PSY 652: Research Methods in Psychology I

Introduction to Probability

Kimberly L. Henry: kim.henry@colostate.edu

Fake news

An image of a cell phone with the headline "fake news".

With the rise of online news and social media platforms that allow users to share articles with minimal oversight — fake, misleading, and biased news has become widespread.

To illustrate this, we will look at a sample of 150 articles that were shared on Facebook during the run-up to the 2016 U.S. presidential election.
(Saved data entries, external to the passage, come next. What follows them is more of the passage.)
Lemma read_put_bytes pre n bs rest :
  valid_number n -> len (pre ++ put_bytes n bs ++ rest) <= usize_max ->
  exists f, read_field (pre ++ put_bytes n bs ++ rest) (len pre) = Some (len pre + len (put_bytes n bs), Ok f) /\
    carries (FBytes n bs) f.
Proof.
  intros Hn Hl. pose proof (len_nonneg pre). pose proof (len_nonneg rest). unfold put_bytes in *. rewrite read_field_key by done. cbn [read_value].
  set (key := encode_key n WLength) in *. set (hdr := encode_varint (len bs)) in *.
  replace (len pre + len key) with (len (pre ++ key)) by (by rewrite len_app).
  assert (Hin : pre ++ (key ++ hdr ++ bs) ++ rest = (pre ++ key) ++ hdr ++ (bs ++ rest))
    by (by rewrite <- !app_assoc).
  pose proof (len_nonneg bs). pose proof (len_nonneg key). pose proof (len_nonneg hdr).
  pose proof Hl as Hl'. rewrite !len_app in Hl'.
  rewrite Hin in *. subst hdr. rewrite decode_encode; [|split; [done | unfold usize_max in Hl'; lia] | done]. rewrite <- Hin.
  set (hdr := encode_varint (len bs)) in *. unfold checked_add. rewrite !len_app.
  destruct (Z.leb_spec (len pre + len key + len hdr + len bs) usize_max); [|lia].
  destruct (Z.ltb_spec (len pre + (len key + (len hdr + len bs) + len rest)) (len pre + len key + len hdr + len bs)); [lia|].
  replace (len pre + len key + len hdr + len bs) with (len pre + len (key ++ hdr ++ bs)) by (rewrite !len_app; lia).
  rewrite finish_middle. replace (len pre + (len key + (len hdr + len bs))) with (len pre + len (key ++ hdr ++ bs))
    by (rewrite !len_app; lia).
  eexists. split; [done|]. split; [done|]. split_and!; [done | done | done |]. intros reserve b Hres Hb. unfold decode_bytes, charge. cbn.
  destruct (Z.ltb_spec (budget_remaining b) (len bs)); [lia|]. by rewrite Hres.
Qed.
Definition merge_field {Mem : Memory} (m : t) (f : Field) : option (D t) :=
  match number f with
  | 1 => Some (let! v := of_result (decode_i32 f) in ret (m <| kind := ResourceKind.from_i32 v |>))
  | 2 => Some (let! v := decode_string f in ret (m <| reference := v |>))
  | _ => None
  end.

#[global] Instance codec : Message t := {
  encode_message := encode; empty_message := default_message; merge_field_of := @merge_field;
  unknown_of := unknown; with_unknown m u := m <| unknown := u |> }.
End ResourceRequest.

Module ResourceResponse.
Record t := mk {
  reference : String_;
  found : bool;
  content : String_;
  media_type : String_;
  error : option StructuredError.t;
  unknown : UnknownFields;
}.
#[global] Instance eta_t : Eta t := fun m => mk (reference m) (found m) (content m) (media_type m) (error m) (unknown m).

Definition default_message : t := mk [] false [] [] None no_unknown.

Definition encode (m : t) : list Z :=
  finish (when (negb (is_empty (reference m))) (put_string 1 (reference m))
    ++ when (found m) (put_varint 2 1)
    ++ when (negb (is_empty (content m))) (put_bytes 3 (content m))
    ++ when (negb (is_empty (media_type m))) (put_string 4 (media_type m))
    ++ match error m with Some v => put_message 5 v | None => [] end)
    (unknown m).

Definition merge_field {Mem : Memory} (m : t) (f : Field) : option (D t) :=
  match number f with
  | 1 => Some (let! v := decode_string f in ret (m <| reference := v |>))
  | 2 => Some (let! v := of_result (decode_field_varint f) in ret (m <| found := negb (v =? 0) |>))
  | 3 => Some (let! v := decode_raw_bytes f in ret (m <| content := v |>))
  | 4 => Some (let! v := decode_string f in ret (m <| media_type := v |>))
  | 5 => Some (let! v := nested f in ret (m <| error := Some v |>))
  | _ => None
  end.

#[global] Instance codec : Message t := {
  encode_message := encode; empty_message := default_message; merge_field_of := @merge_field;
  unknown_of := unknown; with_unknown m u := m <| unknown := u |> }.
End ResourceResponse.

Module LogRecord.
Record t := mk {
  level : LogLevel.t;
  message : String_;
  timestamp_ms : Z;
  unknown : UnknownFields;
}.
#[global] Instance eta_t : Eta t := fun m => mk (level m) (message m) (timestamp_ms m) (unknown m).

Definition default_message : t := mk LogLevel.LevelUnspecified [] 0 no_unknown.

Definition encode (m : t) : list Z :=
  finish (when (negb (LogLevel.as_i32 (level m) =? 0)) (encode_enum 1 (LogLevel.as_i32 (level m)))
    ++ when (negb (is_empty (message m))) (put_string 2 (message m))
    ++ when (negb (timestamp_ms m =? 0)) (put_varint 3 (timestamp_ms m)))
    (unknown m).

Definition merge_field {Mem : Memory} (m : t) (f : Field) : option (D t) :=
  match number f with
  | 1 => Some (let! v := of_result (decode_i32 f) in ret (m <| level := LogLevel.from_i32 v |>))
  | 2 => Some (let! v := decode_string f in ret (m <| message := v |>))
  | 3 => Some (let! v := of_result (decode_field_varint f) in ret (m <| timestamp_ms := v |>))
  | _ => None
  end.

#[global] Instance codec : Message t := {
  encode_message := encode; empty_message := default_message; merge_field_of := @merge_field;
  unknown_of := unknown; with_unknown m u := m <| unknown := u |> }.
End LogRecord.

Module HealthCheck.
Record t := mk {
  nonce : Z;
  unknown : UnknownFields;
}.
#[global] Instance eta_t : Eta t := fun m => mk (nonce m) (unknown m).

Definition default_message : t := mk 0 no_unknown.

Definition encode (m : t) : list Z :=
  finish (when (negb (nonce m =? 0)) (put_varint 1 (nonce m)))
    (unknown m).

Definition merge_field {Mem : Memory} (m : t) (f : Field) : option (D t) :=
  match number f with
  | 1 => Some (let! v := of_result (decode_field_varint f) in ret (m <| nonce := v |>))
  | _ => None
  end.

#[global] Instance codec : Message t := {
  encode_message := encode; empty_message := default_message; merge_field_of := @merge_field;
  unknown_of := unknown; with_unknown m u := m <| unknown := u |> }.
End HealthCheck.

Module HealthReport.
Record t := mk {
  nonce : Z;
  healthy : bool;
  memory_bytes : Z;
  queue_depth : Z;
  in_flight : Z;
  detail : String_;
  unknown : UnknownFields;
}.
#[global] Instance eta_t : Eta t := fun m => mk (nonce m) (healthy m) (memory_bytes m) (queue_depth m) (in_flight m) (detail m) (unknown m).

Definition default_message : t := mk 0 false 0 0 0 [] no_unknown.

Definition encode (m : t) : list Z :=
  finish (when (negb (nonce m =? 0)) (put_varint 1 (nonce m))
    ++ when (healthy m) (put_varint 2 1)
    ++ when (negb (memory_bytes m =? 0)) (put_varint 3 (memory_bytes m))
    ++ when (negb (queue_depth m =? 0)) (put_varint 4 (queue_depth m))
    ++ when (negb (in_flight m =? 0)) (put_varint 5 (in_flight m))
    ++ when (negb (is_empty (detail m))) (put_string 6 (detail m)))
    (unknown m).

Definition merge_field {Mem : Memory} (m : t) (f : Field) : option (D t) :=
  match number f with
  | 1 => Some (let! v := of_result (decode_field_varint f) in ret (m <| nonce := v |>))
  | 2 => Some (let! v := of_result (decode_field_varint f) in ret (m <| healthy := negb (v =? 0) |>))
  | 3 => Some (let! v := of_result (decode_field_varint f) in ret (m <| memory_bytes := v |>))
  | 4 => Some (let! v := of_result (decode_u32 f) in ret (m <| queue_depth := v |>))
  | 5 => Some (let! v := of_result (decode_u32 f) in ret (m <| in_flight := v |>))
  | 6 => Some (let! v := decode_string f in ret (m <| detail := v |>))
  | _ => None
  end.

#[global] Instance codec : Message t := {
  encode_message := encode; empty_message := default_message; merge_field_of := @merge_field;
  unknown_of := unknown; with_unknown m u := m <| unknown := u |> }.
End HealthReport.

Module FlowControl.
Record t := mk {
  credits : Z;
  paused : bool;
  unknown : UnknownFields;
}.
#[global] Instance eta_t : Eta t := fun m => mk (credits m) (paused m) (unknown m).

Definition default_message : t := mk 0 false no_unknown.

Definition encode (m : t) : list Z :=
  finish (when (negb (credits m =? 0)) (put_varint 1 (credits m))
    ++ when (paused m) (put_varint 2 1))
    (unknown m).

Definition merge_field {Mem : Memory} (m : t) (f : Field) : option (D t) :=
  match number f with
  | 1 => Some (let! v := of_result (decode_u32 f) in ret (m <| credits := v |>))
  | 2 => Some (let! v := of_result (decode_field_varint f) in ret (m <| paused := negb (v =? 0) |>))
  | _ => None
  end.

#[global] Instance codec : Message t := {
  encode_message := encode; empty_message := default_message; merge_field_of := @merge_field;
  unknown_of := unknown; with_unknown m u := m <| unknown := u |> }.
End FlowControl.

Module Shutdown.
Record t := mk {
  immediate : bool;
  unknown : UnknownFields;
}.
#[global] Instance eta_t : Eta t := fun m => mk (immediate m) (unknown m).

Definition default_message : t := mk false no_unknown.

Definition encode (m : t) : list Z :=
  finish (when (immediate m) (put_varint 1 1))
    (unknown m).

Definition merge_field {Mem : Memory} (m : t) (f : Field) : option (D t) :=
  match number f with
  | 1 => Some (let! v := of_result (decode_field_varint f) in ret (m <| immediate := negb (v =? 0) |>))
  | _ => None
  end.

#[global] Instance codec : Message t := {
  encode_message := encode; empty_message := default_message; merge_field_of := @merge_field;
  unknown_of := unknown; with_unknown m u := m <| unknown := u |> }.
End Shutdown.

(** * The envelope *)

Inductive Payload : Type :=
| PHandshake (m : Handshake.t)
| PHandshakeAck (m : HandshakeAck.t)
| PSuggest (m : SuggestRequest.t)
| PResults (m : ResultBatch.t)
| PCancel (m : Cancel.t)
| PShutdown (m : Shutdown.t)
| PCatalogRequest (m : CatalogRequest.t)
| PCatalogBatch (m : CatalogBatch.t)
| PExecute (m : ExecuteRequest.t)
| PExecuteResult (m : ExecuteResult.t)
| PConfiguration (m : ConfigurationChange.t)
| PEvent (m : Event.t)
| PLog (m : LogRecord.t)
| PHealthCheck (m : HealthCheck.t)
| PHealthReport (m : HealthReport.t)
| PError (m : StructuredError.t)
| PFlow (m : FlowControl.t)
| PResourceRequest (m : ResourceRequest.t)
| PResourceResponse (m : ResourceResponse.t)
| PLifecycle (m : Lifecycle.t)
| PLifecycleAck (m : LifecycleAck.t)
| PPageRequest (m : PageRequest.t)
| PPageFrame (m : PageFrame.t)
| POpenSurface (m : OpenSurface.t)
| PRawInput (m : RawInput.t)
| PImeEvent (m : ImeEvent.t)
| PNavigate (m : Navigate.t)
| PResize (m : Resize.t)
| PCloseSurface (m : CloseSurface.t)
| PWebFrame (m : WebFrame.t)
| PCaretArea (m : CaretArea.t)
| PLoadState (m : LoadState.t)
| PGone (m : Gone.t).

Definition payload_kind (p : Payload) : string :=
  match p with
  | PHandshake _ => "handshake"
  | PHandshakeAck _ => "handshake_ack"
  | PSuggest _ => "suggest"
  | PResults _ => "results"
  | PCancel _ => "cancel"
  | PShutdown _ => "shutdown"
  | PCatalogRequest _ => "catalog_request"
  | PCatalogBatch _ => "catalog_batch"
  | PExecute _ => "execute"
  | PExecuteResult _ => "execute_result"
  | PConfiguration _ => "configuration"
  | PEvent _ => "event"
  | PLog _ => "log"
  | PHealthCheck _ => "health_check"
  | PHealthReport _ => "health_report"
  | PError _ => "error"
  | PFlow _ => "flow"
  | PResourceRequest _ => "resource_request"
  | PResourceResponse _ => "resource_response"
  | PLifecycle _ => "lifecycle"
  | PLifecycleAck _ => "lifecycle_ack"
  | PPageRequest _ => "page_request"
  | PPageFrame _ => "page_frame"
  | POpenSurface _ => "open_surface"
  | PRawInput _ => "raw_input"
  | PImeEvent _ => "ime_event"
  | PNavigate _ => "navigate"
  | PResize _ => "resize"
  | PCloseSurface _ => "close_surface"
  | PWebFrame _ => "web_frame"
  | PCaretArea _ => "caret_area"
  | PLoadState _ => "load_state"
  | PGone _ => "gone"
  end%string.

Module Envelope.
Record t := mk {
  connection_id : Z;
  request_id : Z;
  generation : Z;
  deadline_ms : Z;
  payload : option Payload;
  unknown : UnknownFields;
}.
#[global] Instance eta_t : Eta t := fun m => mk (connection_id m) (request_id m) (generation m) (deadline_ms m) (payload m) (unknown m).

Definition default_message : t := mk 0 0 0 0 None no_unknown.

Definition encode_payload (p : Payload) : list Z :=
  match p with
  | PHandshake m => put_message 10 m
  | PHandshakeAck m => put_message 11 m
  | PSuggest m => put_message 12 m
  | PResults m => put_message 13 m
  | PCancel m => put_message 14 m
  | PShutdown m => put_message 15 m
  | PCatalogRequest m => put_message 16 m
  | PCatalogBatch m => put_message 17 m
  | PExecute m => put_message 18 m
  | PExecuteResult m => put_message 19 m
  | PConfiguration m => put_message 20 m
  | PEvent m => put_message 21 m
  | PLog m => put_message 22 m
  | PHealthCheck m => put_message 23 m
  | PHealthReport m => put_message 24 m
  | PError m => put_message 25 m
  | PFlow m => put_message 26 m
  | PResourceRequest m => put_message 27 m
  | PResourceResponse m => put_message 28 m
  | PLifecycle m => put_message 29 m
  | PLifecycleAck m => put_message 30 m
  | PPageRequest m => put_message 31 m
  | PPageFrame m => put_message 32 m
  | POpenSurface m => put_message 33 m
  | PRawInput m => put_message 34 m
  | PImeEvent m => put_message 35 m
  | PNavigate m => put_message 36 m
  | PResize m => put_message 37 m
  | PCloseSurface m => put_message 38 m
  | PWebFrame m => put_message 39 m
  | PCaretArea m => put_message 40 m
  | PLoadState m => put_message 41 m
  | PGone m => put_message 42 m
  end.
(* ===== verification/MessageFacts.v ===== *)
(** Decoding the messages of the native protocol: every decoder returns, without
    a panic and within its budget ([total]), and how a message is read back field
    by field.

    [merges] says what a stretch of bytes does to a message, wherever it stands
    in the input, what that costs and how deeply it nests; a lemma per kind of
    field ([field_u64], [field_string], [field_messages], ...) derives it from
    the branch of the message's [merge_field], and the class [Faithful] collects
    the messages that are read back as they were written. *)

From S2P Require Import Prelude Text Utf8 Items Wire WireFacts Message.

(** * Totality *)

Definition settled (b : DecodeBudget) : Prop := 0 <= budget_remaining b /\ 0 <= budget_depth b.

(** The decoder returns, and its budget only shrinks. *)
Definition total {A} (d : D A) : Prop :=
  forall b, settled b -> exists b' r, d b = Some (b', r) /\ settled b' /\ budget_depth b' = budget_depth b /\ budget_remaining b' <= budget_remaining b.

(** [size_of] is a size. *)
Class Sized (Mem : Memory) : Prop := size_of_nonneg : forall l, 0 <= size_of l.

Create HintDb total discriminated.

Lemma total_ret {A} (a : A) : total (ret a).
Proof. intros b Hb. exists b, (Ok a). done. Qed.

Lemma total_of_result {A} (r : result A ProtocolError) : total (of_result r).
Proof. intros b Hb. exists b, r. done. Qed.

Lemma total_bind {A B} (d : D A) (k : A -> D B) : total d -> (forall a, total (k a)) -> total (bind d k).
Proof.
  intros Hd Hk b Hb. destruct (Hd b Hb) as (b1 & r & E & Hb1 & Hd1 & Hr1). unfold bind. rewrite E. cbn [mbind option_bind].
  destruct r as [a|e]; [|by exists b1, (Err e)]. destruct (Hk a b1 Hb1) as (b2 & r2 & -> & Hb2 & Hd2 & Hr2). exists b2, r2. split_and!; (done || lia).
Qed.

Lemma total_charge amount : 0 <= amount -> total (charge_budget amount).
Proof.
  intros Ha b Hb. unfold charge_budget, charge. destruct (Z.ltb_spec (budget_remaining b) amount); eexists _, _; (split; [reflexivity|]); [done|].
  unfold settled in *. cbn. lia.
Qed.

#[export] Hint Resolve total_ret total_of_result total_charge : total.

Lemma total_if {A} (t : bool) (d e : D A) : total d -> total e -> total (if t then d else e).
Proof. by destruct t. Qed.

Lemma charge_nonneg {A} (l : list A) : 0 <= len l.
Proof. apply len_nonneg. Qed.
#[export] Hint Resolve charge_nonneg : total.

(** Walks through a decoder. *)
Ltac walk := repeat first
  [ apply total_ret | apply total_of_result | apply total_bind; [|intros ?] | apply total_if
  | progress (auto with total nocore) | case_match ].

Section Total.
Context {Mem : Memory} {Z_ : Sized Mem}.

Lemma total_decode_string f : total (decode_string f).
Proof. unfold decode_string. walk. Qed.

Lemma total_decode_raw_bytes f : total (decode_raw_bytes f).
Proof.
  intros b Hb. unfold decode_raw_bytes, decode_bytes. destruct (negb _); [by eexists _, _|]. pose proof (len_nonneg (field_value f)).
  destruct (total_charge (len (field_value f)) ltac:(done) b Hb) as (b' & r & E & Hr). unfold charge_budget in E. injection E as E. rewrite E.
  destruct r; [|by eexists _, _]. destruct (negb _); by eexists _, _.
Qed.

Lemma growth_nonneg n g : growth_of n = Some g -> 0 <= g.
Proof.
  unfold growth_of. destruct (_ =? _); [|by intros [= <-]]. intros (t & _ & E)%bind_Some. apply checked_sub_Some in E as [-> ?]. lia.
Qed.

Lemma allocation_nonneg l g a : 0 <= g -> allocation_of (size_of l) g = Some a -> 0 <= a.
Proof.
  intros Hg. pose proof (size_of_nonneg l). unfold allocation_of, checked_mul, checked_add, DECODE_REPETITION_OVERHEAD. intros E.
  repeat (case_match; cbn [mbind option_bind] in E; simplify_eq). nia.
Qed.

Lemma total_push_decoded {T} l (values : list T) v : total (push_decoded l values v).
Proof.
  unfold push_decoded. destruct (growth_of _) as [g|] eqn:Eg; [|walk]. apply growth_nonneg in Eg.
  destruct (allocation_of _ _) as [a|] eqn:Ea; [|walk]. apply allocation_nonneg in Ea; [|done]. walk.
Qed.

Lemma total_push_raw_bounded u l : total (push_raw_bounded u l).
Proof.
  unfold push_raw_bounded. destruct (checked_add _ _ _) as [required|]; [|walk]. destruct (Z.ltb_spec (unknown_capacity u) required); [|walk].
  destruct (doubled ← _; _) as [g|] eqn:Eg; [|walk]. assert (0 <= g); [|walk].
  apply bind_Some in Eg as (d & _ & E). apply checked_sub_Some in E as [-> ?]. lia.
Qed.

Lemma total_insert_map m k v : total (insert_map m k v).
Proof.
  unfold insert_map, charge_map_entry, map_entry_charge, DECODE_REPETITION_OVERHEAD. pose proof (size_of_nonneg LEntry).
  assert (0 <= saturating_add usize_max (size_of LEntry) 64) by (unfold saturating_add, usize_max, u64_max; lia). walk.
Qed.

(** A loop over the fields of an input, one turn. *)
Lemma total_read {A} bytes cursor (k : Z -> Field -> D A) :
  0 <= cursor -> (forall next f, read_ok bytes cursor next f -> total (k next f)) ->
  total (fun b => '(next, r) ← read_field bytes cursor; (let! f := of_result r in k next f) b).
Proof.
  intros Hc Hk b Hb. destruct (read_field_spec bytes cursor Hc) as (next & r & -> & Hr). cbn [mbind option_bind].
  destruct r as [f|e]; [|by exists b, (Err e)]. exact (Hk next f (Hr f eq_refl) b Hb).
Qed.

Lemma total_map_entry_loop fuel bytes cursor entry :
  0 <= cursor <= len bytes -> len bytes - cursor < Z.of_nat fuel -> total (map_entry_loop fuel bytes cursor entry).
Proof.
  revert cursor entry. induction fuel as [|fuel IH]; intros cursor entry Hc Hf; [lia|]. cbn [map_entry_loop].
  assert (Hread := total_read bytes cursor (fun next f => match number f with
    | 1 => let! key := decode_string f in map_entry_loop fuel bytes next (key, entry.1.2, entry.2)
    | 2 => let! value := decode_string f in map_entry_loop fuel bytes next (entry.1.1, value, entry.2)
    | _ => map_entry_loop fuel bytes next (entry.1, true)
    end) ltac:(lia)).
  intros b Hb. destruct (len bytes <=? cursor); [by apply total_ret|]. apply Hread; [|done].
  intros next f (Hn & _). assert (Hrec : forall e, total (map_entry_loop fuel bytes next e)) by (intros e; apply IH; lia).
  repeat case_match; try apply Hrec; (apply total_bind; [apply total_decode_string | done]).
Qed.

Lemma total_map_entry f : total (map_entry f).
Proof. unfold map_entry. apply total_bind; [walk | intros _]. apply total_map_entry_loop; unfold len; lia. Qed.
The data were collected as part of a study called “FakeNewsNet: A Data Repository with News Content, Social Context and Spatialtemporal Information for Studying Fake News on Social Media”.

Variables to consider

We’ll consider four variables that describe the articles:

  • article_id: An ID for the article.
  • title: The title of the article.
  • type: Is the article “real” or “fake”?
  • exclamation: Does the title of the article include an exclamation point?
    • “with !” means that the title includes an exclamation point
    • “without !” means that the title doesn’t include an exclamation point

Import the data

Press Run Code to import the data frame.

A single event

Let’s perform a mini experiment

  1. Press Run Code to select an article. This represents a single Bernoulli Trial.
  2. On your worksheet, under the table labeled Data table for 10 selected articles, record the article ID (id) and whether it is real or fake (type).
  3. Repeat this process 10 times to complete your experiment.

Tally your results

An example data table

id type
28 fake
80 real
101 fake
111 fake
137 real
133 fake
144 fake
132 fake
98 fake
103 real
Number of real articles: 3
Number of fake articles: 7
Proportion that are fake: 0.70

On your worksheet:

  • Compute the number of articles that are real,
  • the number that are fake, and
  • the proportion that are fake across your 10 trials.

Create a bar chart

On your worksheet, create a bar chart to represent the number of articles you selected that were real and fake.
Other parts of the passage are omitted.